# Population Dynamics

#### alane1994

##### Active member
Suppose that the population of a species of fish in a certain lake is hypothesized to grow according to a logistic model of population growth with growth rate $$r=0.3$$ and carrying capacity $$k=3000$$. Assume initially there are 2500 fish of the species in the lake. Determine the correct differential equation for each of the scenarios below.

(a) Each year 150 fish are harvested from the lake.
(b) Each year 25% of the fish are harvested from the lake.
(c) What is a maximum (within 50) safe fixed amount to harvest each year in order to assure that there will always be some fish in the lake.

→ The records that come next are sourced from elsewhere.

(** A directory all of whose names were synced loses nothing of its records. *)
Lemma good_loss d d' rs :
  (∀ n f, files d !! n = Some f → name_synced f = true) → settled d rs → power_loss d d' → good_ d rs → good_ d' rs.
Proof.
  intros Hsync Hset (Hm&Hkeep&Hback) (Hd&Hf&Hn&Hrest). unfold good. rewrite Hm. split_and!; [done| | |naive_solver..].
  - rewrite Forall_forall in Hf. apply Forall_forall. intros x Hx. apply (entry_same d); [|auto]. intros f Hfx.
    destruct (Hkeep _ _ Hfx (Hsync _ _ Hfx)) as (y&Hy&Hmy&Hcy&_). exists y. split_and!; [done..|]. apply Hcy. by eapply Hset.
  - intros n [y Hy]. destruct (Hback n y Hy) as [(f&Hfn&_)|(m&f&Hfm&Hns&_)]; [apply Hn; by eexists|].
    by rewrite (Hsync _ _ Hfm) in Hns.
Qed.

Lemma good_marked d rs : good_ d rs → good_ (mk (d_meta d) (mark_name <$> files d)) rs.
Proof.
  intros (Hd&Hf&Hn&Hrest). split_and!; [done| | |naive_solver..].
  - eapply Forall_impl; [exact Hf|]. intros x. apply entry_same. simpl. intros f Hfx.
    exists (mark_name f). by rewrite lookup_fmap, Hfx.
  - simpl. intros n [y Hy]. rewrite lookup_fmap in Hy. destruct (files d !! n) eqn:E; [|done]. apply Hn. by eexists.
Qed.

Lemma recorded_survives lease o b x d rs d' :
  recorded_in identity lease b x d (mk (d_meta d) (<[lease +:+ ".json" := x]> (files d))) →
  good_ (mk (d_meta d) (<[lease +:+ ".json" := x]> (files d))) (new_record lease o :: rs) →
  settled d rs → power_loss (mk (d_meta d) (mark_name <$> <[lease +:+ ".json" := x]> (files d))) d' →
  good_ d' (new_record lease o :: rs).
Proof.
  intros (_&_&_&_&_&Hx&_) Hg%good_marked Hset Hloss. eapply good_loss; [| |exact Hloss|done].
  - intros n f. simpl. rewrite lookup_fmap. by intros (g&_&->)%fmap_Some.
  - intros y f Hy. simpl. rewrite lookup_fmap. intros (g&Hgy&->)%fmap_Some. simpl.
    destruct (decide (sc_name y = lease +:+ ".json")) as [E|E].
    { rewrite E, lookup_insert_eq in Hgy. by injection Hgy as <-. }
    rewrite lookup_insert_ne in Hgy by done. apply elem_of_cons in Hy as [->|Hy]; [done|]. by eapply Hset.
Qed.

Lemma check_records_new lease o b rs :
  check_records lease o b rs = Ok None →
  (lease ∉ leases rs) ∧ (Native.outcome_owner_receipt o ∉ receipt <$> rs) ∧ (Native.local_sequence o ∉ sequence <$> rs).
Proof.
  induction rs as [|x rs IH]; cbn [check_records]; [intros _; split_and!; apply not_elem_of_nil|].
  case_bool_decide; [by case_bool_decide|]. destruct (_ || _) eqn:E; [done|].
  rewrite orb_false_iff, !bool_decide_eq_false in E. intros (?&?&?)%IH. unfold leases in *. rewrite !fmap_cons, !not_elem_of_cons.
  naive_solver.
Qed.

Lemma check_records_found lease o b rs r :
  check_records lease o b rs = Ok (Some r) → r = Existing ∧ ∃ y, y ∈ rs ∧ effect_lease_id y.2 = lease ∧ sc_bytes y = b.
Proof.
  induction rs as [|x rs IH]; simpl; [done|].
  case_bool_decide; [case_bool_decide; [|done]; intros [= <-]; split; [done|]; exists x; set_solver|].
  destruct (_ || _); [done|]. intros (->&y&?&?&?)%IH. split; [done|]. exists y. set_solver.
Qed.
End theorems.

Module JournalTheorems.
Section claims.
Context {json : JournalJson}.
Context (euid umask : Z) (identity : DirectoryIdentity) (fault : nat → option failure) (changed : nat → bool).
Context (opens : Disk.Meta → bool) (readdir : gmap string File → list string).

Lemma open_safe name w w' :
  open euid umask identity fault opens false name w = (Ok tt, w') →
  ∃ x, files (dir w) !! name = Some x ∧ file_safe identity (f_meta x) = true.
Proof.
  unfold open. intros ([]&w1&K1%keeps_same_dir&H)%st_bind_ok. apply st_bind_ok in H as ([]&w2&K2%keeps_openat&H).
  apply st_bind_ok in H as (x&w3&Hx&_). apply checked_ok in Hx as [Hx Hs]. exists x. by rewrite K2, K1 in Hx.
Qed.

Lemma lock_safe w w' :
  lock euid umask identity fault opens w = (Ok tt, w') →
  dir w' = dir w ∧ ∃ x, files (dir w) !! LOCK = Some x ∧ file_safe identity (f_meta x) = true.
Proof.
  intros H. split; [by apply keeps_lock in H|]. unfold lock in H. apply st_bind_ok in H as ([]&w1&Ho&_).
  by apply open_safe in Ho.
Qed.

(** What [record] did when it got past the lock and the scan. *)
Lemma record_cases lease o expected w r w' :
  (∀ m, readdir m ≡ₚ (map_to_list m).*1) →
  record euid umask identity fault changed opens readdir lease o expected w = (r, w') →
  (dir w' = dir w ∧ ∃ e, r = Err e)
  ∨ (is_Some (files (dir w) !! LOCK)
     ∧ (∀ l, files (dir w) !! LOCK = Some l → file_safe identity (f_meta l) = true)
     ∧ (length (local_to_vec (mkLocal SCHEMA lease o)) ≤ MAX_RECORD)%nat
     ∧ ∃ rs, good euid identity (dir w) rs
       ∧ ((dir w' = dir w ∧ r = Ok Existing
           ∧ ∃ y, y ∈ rs ∧ effect_lease_id y.2 = lease ∧ sc_bytes y = local_to_vec (mkLocal SCHEMA lease o))
          ∨ (check_records lease o (local_to_vec (mkLocal SCHEMA lease o)) rs = Ok None ∧ (length rs < MAX_RECORDS)%nat
             ∧ ∃ w1, dir w1 = dir w
               ∧ append_record euid umask identity fault opens lease (local_to_vec (mkLocal SCHEMA lease o)) w1 = (r, w')))).
Proof.
  intros Hperm H. unfold record in H. destruct (negb _); [injection H as <- <-; left; eauto|].
  cbv zeta in H. case_bool_decide as Hb; [injection H as <- <-; left; eauto|].
  unfold st_bind at 1 in H. destruct (lock _ _ _ _ _ w) as [[[]|e] w1] eqn:H1;
    [|apply keeps_lock in H1; injection H as <- <-; left; eauto].
  apply lock_safe in H1 as (K1&l&Hl&Hsl).
  unfold st_bind at 1 in H. destruct (scan _ _ _ _ _ _ _ w1) as [[rs|e] w2] eqn:H2;
    [|apply keeps_scan in H2; injection H as <- <-; left; split; [congruence|eauto]].
  apply scan_good in H2 as (K2&Hg&_); [|done]. rewrite K1 in K2, Hg.
  unfold st_bind, st_lift in H. destruct (check_records _ _ _ rs) as [[res|]|e] eqn:Hc;
    [| |injection H as <- <-; left; eauto].
  - right. split_and!; [by eexists|by intros l' ?; simplify_eq|lia|]. exists rs. split; [done|]. left.
    injection H as <- <-. apply check_records_found in Hc as [-> Hy]. done.
  - case_bool_decide; [injection H as <- <-; left; eauto|].
    right. split_and!; [by eexists|by intros l' ?; simplify_eq|lia|]. exists rs. split; [done|]. right.
    split_and!; [done|lia|]. by exists w2.
Qed.

(** C31: what recording an outcome leaves, whichever calls fail. [Recorded] means
    that the lease, the receipt and the number were new, that the directory now
    holds exactly one more record, readable as what was given, and that it still
    does after a power loss, with all the records that had been synced before.
    [Existing] means that nothing was written and these very bytes are recorded
    for the lease. An error leaves the directory as it was, or with the pending
    file of this lease beside it, or with the record complete but not known to be
    durable; no other entry ever changes. *)
Theorem journal_append lease o expected w r w' :
  (∀ m, readdir m ≡ₚ (map_to_list m).*1) → Native.id_ok lease = true → Native.outcome_ok o = true →
  record euid umask identity fault changed opens readdir lease o expected w = (r, w') →
  match r with
  | Ok Recorded => ∃ rs, good euid identity (dir w) rs ∧ (lease ∉ leases rs)
      ∧ good euid identity (dir w') (new_record lease o :: rs)
      ∧ (settled (dir w) rs → ∀ d, power_loss (dir w') d → good euid identity d (new_record lease o :: rs))
  | Ok Existing => dir w' = dir w
      ∧ ∃ rs y, good euid identity (dir w) rs ∧ y ∈ rs ∧ effect_lease_id y.2 = lease
          ∧ sc_bytes y = local_to_vec (mkLocal SCHEMA lease o)
  | Err _ => dir w' = dir w ∨ pending_in lease (dir w) (dir w')
      ∨ ∃ rs, good euid identity (dir w) rs ∧ good euid identity (dir w') (new_record lease o :: rs)
  end.
Proof.
  intros Hperm Hid Ho H. apply record_cases in H as [[Hd [e ->]]|(_&_&Hb&rs&Hg&[(Hd&->&y&?&?&?)|(Hc&Hlt&w1&K1&Ha)])];
    [by left|split; [done|]; by exists rs, y| |done].
  apply check_records_new in Hc as (Hl&Hr&Hq). rewrite <- K1 in Hg.
  assert (∀ x d, recorded_in identity lease (local_to_vec (mkLocal SCHEMA lease o)) x (dir w1) d →
    good euid identity d (new_record lease o :: rs)) as Hnew by (intros x d Hx; by eapply good_new).
  apply journal_append_spec in Ha as [[-> (x&Hx&Hw')]|[[e ->] [Hd|[Hd|[x Hx]]]]].
  - exists rs. rewrite <- K1. pose proof (Hnew _ _ Hx) as Hgx. apply good_marked in Hgx. simpl in Hgx. rewrite <- Hw' in Hgx.
    split_and!; try done. intros Hset d Hloss. rewrite Hw' in Hloss. eapply recorded_survives; [exact Hx|by apply (Hnew x)|done..].
  - left. congruence.
  - right; left. by rewrite <- K1.
  - right; right. exists rs. rewrite <- K1. eauto.
Qed.

(** A partial append is never guessed complete: while a pending file is in the
    directory, neither recording nor inspecting succeeds, whatever the calls
    answer, and recording leaves the directory as it is. *)
Theorem pending_blocks n lease o expected w :
  (∀ m, readdir m ≡ₚ (map_to_list m).*1) → is_Some (files (dir w) !! n) → ends_with n ".pending" = true →
  (∃ e w', inspect euid umask identity fault changed opens readdir w = (Err e, w') ∧ dir w' = dir w)
  ∧ ∃ e w', record euid umask identity fault changed opens readdir lease o expected w = (Err e, w') ∧ dir w' = dir w.
Proof.
  intros Hperm Hin Hp. split.
  - destruct (inspect _ _ _ _ _ _ _ w) as [r w'] eqn:H. unfold inspect, st_bind in H.
    destruct (lock _ _ _ _ _ w) as [[[]|e] w1] eqn:H1; apply keeps_lock in H1; [|injection H as <- <-; eauto].
    destruct (scan _ _ _ _ _ _ _ w1) as [res w2] eqn:H2. pose proof (keeps_scan _ _ _ _ _ _ _ _ _ _ H2) as K2.
    apply pending_scan with (n := n) in H2 as [e ->]; [|done|by rewrite H1|done]. injection H as <- <-.
    exists e, w2. split; [done|congruence].
  - destruct (record _ _ _ _ _ _ _ _ _ _ w) as [r w'] eqn:H.
    apply record_cases in H as [[Hd [e ->]]|(_&_&_&rs&Hg&_)]; [by eauto| |done]. exfalso.
    destruct Hg as (_&Hf&Hn&_). destruct (Hn n Hin) as [Hsp|(x&->&Hx)%list_elem_of_fmap].
    + unfold special, LOCK in Hsp. rewrite !elem_of_cons in Hsp.
      destruct Hsp as [->|[->|[->|Hsp]]]; [by vm_compute in Hp..|by apply elem_of_nil in Hsp].
    + rewrite Forall_forall in Hf. destruct (Hf x Hx) as ((_&_&Hp')&_). congruence.
Qed.

(** What was recorded is read back. After [Recorded] and a power loss, an
    inspection in which no call fails returns the records from before with the new
    one, in the order of their numbers. *)
Theorem journal_readback fault' changed' lease o expected w w' d k :
  (∀ m, readdir m ≡ₚ (map_to_list m).*1) → Native.id_ok lease = true → Native.outcome_ok o = true →
  (∀ n, fault' n = None) → (∀ n, changed' n = false) →
  (∀ rs, good euid identity (dir w) rs → settled (dir w) rs) →
  record euid umask identity fault changed opens readdir lease o expected w = (Ok Recorded, w') →
  power_loss (dir w') d →
  ∃ rs out w2, good euid identity (dir w) rs
    ∧ inspect euid umask identity fault' changed' opens readdir (mkWorld d k) = (Ok (snd <$> out), w2)
    ∧ out ≡ₚ new_record lease o :: rs ∧ StronglySorted (λ x y, sequence x ≤ sequence y) out.
Proof.
  intros Hperm Hid Ho Hq Hs Hset H Hloss.
  apply record_cases in H as [[_ [? ?]]|(Hin&Hsafe&Hb&rs&Hg&[(_&?&_)|(Hc&Hlt&w1&K1&Ha)])]; [done|done| |done].
  apply check_records_new in Hc as (_&Hr&Hq'). rewrite <- K1 in Hg.
  apply journal_append_spec in Ha as [[_ (x&Hx&Hw')]|[[? ?] _]]; [|done].
  assert (good euid identity d (new_record lease o :: rs)) as Hd.
  { rewrite Hw' in Hloss. eapply recorded_survives; [exact Hx|by eapply good_new|rewrite K1 in Hg |- *; auto|done]. }
  assert (∃ y, files d !! LOCK = Some y ∧ file_safe identity (f_meta y) = true) as (y&Hy&Hsy).
  { destruct Hin as [l Hl]. destruct Hloss as (_&Hkeep&_).
    assert (LOCK ≠ lease +:+ ".json") as Hne
      by (intros E; destruct (json_record_name lease Hid) as (_&Hns&_); apply Hns; rewrite <- E; set_solver).
    destruct (Hkeep LOCK (mark_name l)) as (y&Hy&Hm&_); [|done|].
    - rewrite Hw'. simpl. rewrite lookup_fmap, lookup_insert_ne by done. by rewrite K1, Hl.
    - exists y. rewrite Hm. split; [done|]. exact (Hsafe l Hl). }
  pose proof Hd as (Hds&_).
  destruct (runs_open euid umask identity opens fault' Hq (mkWorld d k) LOCK y Hds Hy Hsy) as (w3&H3&K3).
  set (w4 := mkWorld (dir w3) (S (calls w3))).
  destruct (scan_complete euid umask identity opens readdir Hperm fault' changed' Hq Hs w4 (new_record lease o :: rs))
    as (out&(w5&H5&K5)&Hout); [simpl; by rewrite K3|].
  exists rs, out, w5. split_and!; [by rewrite <- K1| |done|by apply scan_good in H5 as (_&_&?)].
  unfold inspect, lock, st_bind, tick, st_ret. rewrite H3. cbn beta iota. rewrite Hq. cbn beta iota. fold w4. by rewrite H5.
Qed.
End claims.

(** *** A journal to evaluate on *)
Import ParentExample.

#[local] Instance demo_journal_json : JournalJson.
Proof.
  refine {|
    local_to_vec r := put (inl (schema_version r) :: inl (effect_lease_id r) :: outcome_tokens (outcome r));
    local_from_slice b :=
      match get b with
      | Some (inl s :: inl l :: rest) => o ← outcome_of rest; Some (mkLocal s l o)
      | _ => None
      end
  |}.
  intros r _ _. rewrite get_put, outcome_of_tokens. by destruct r.
Defined.

Definition demo_identity : DirectoryIdentity := mkIdentity 1 2 1000.
Definition demo_dir : t :=
  mk (Disk.mkMeta 1 2 1000 448 true false 2)
    {[LOCK := mkFile (Disk.mkMeta 1 3 1000 384 false true 1) [] true true None]}.
Definition demo_readdir (m : gmap string File) : list string := (map_to_list m).*1.
Abbreviation demo_fault := (λ _ : nat, None : option failure).
Abbreviation demo_changed := (λ _ : nat, false).
Abbreviation demo_opens := (λ _ : Disk.Meta, false).
Abbreviation demo_outcome := (note_stored (uuid "6") 7).
Definition demo_record (fault : nat → option failure) (d : t) : result RecordResult JournalError * world :=
  record 1000 0 demo_identity fault demo_changed demo_opens demo_readdir (uuid "a") demo_outcome (note_effect (uuid "6") 7)
    (mkWorld d 0).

Now I am looking and re-reading in my book, but I am rather confused by this. I am reading in the section entitled "Autonomous Equations and Population Dynamics".

#### MarkFL

Staff member
If $P$ is the population at time $t$, $r$ is the growth rate, and $k$ is the carrying capacity, then we may model the population with the IVP:

$$\displaystyle \frac{dP}{dt}=rP\left(1-\frac{P}{k} \right)$$ where $$\displaystyle P(0)=P_0$$

This model does not account for any harvesting. So what you need to do is introduce a term that accounts for the harvesting in each case. Beginning with part (a), what should you add to the ODE to account for 150 fish being harvested each year?

#### alane1994

##### Active member
Would it be a simple subtraction of 150?

#### MarkFL

Staff member
Would it be a simple subtraction of 150?
Yes, it is as simple as that.

#### alane1994

##### Active member
Would we subtract $$0.25 P_0$$?

On a side note, I asked this on another site that I am rather active on.
OpenStudy
The guy literally copied what you said, verbatim.

Funny enough he didn't even format it properly so that the $$\LaTeX$$ would display....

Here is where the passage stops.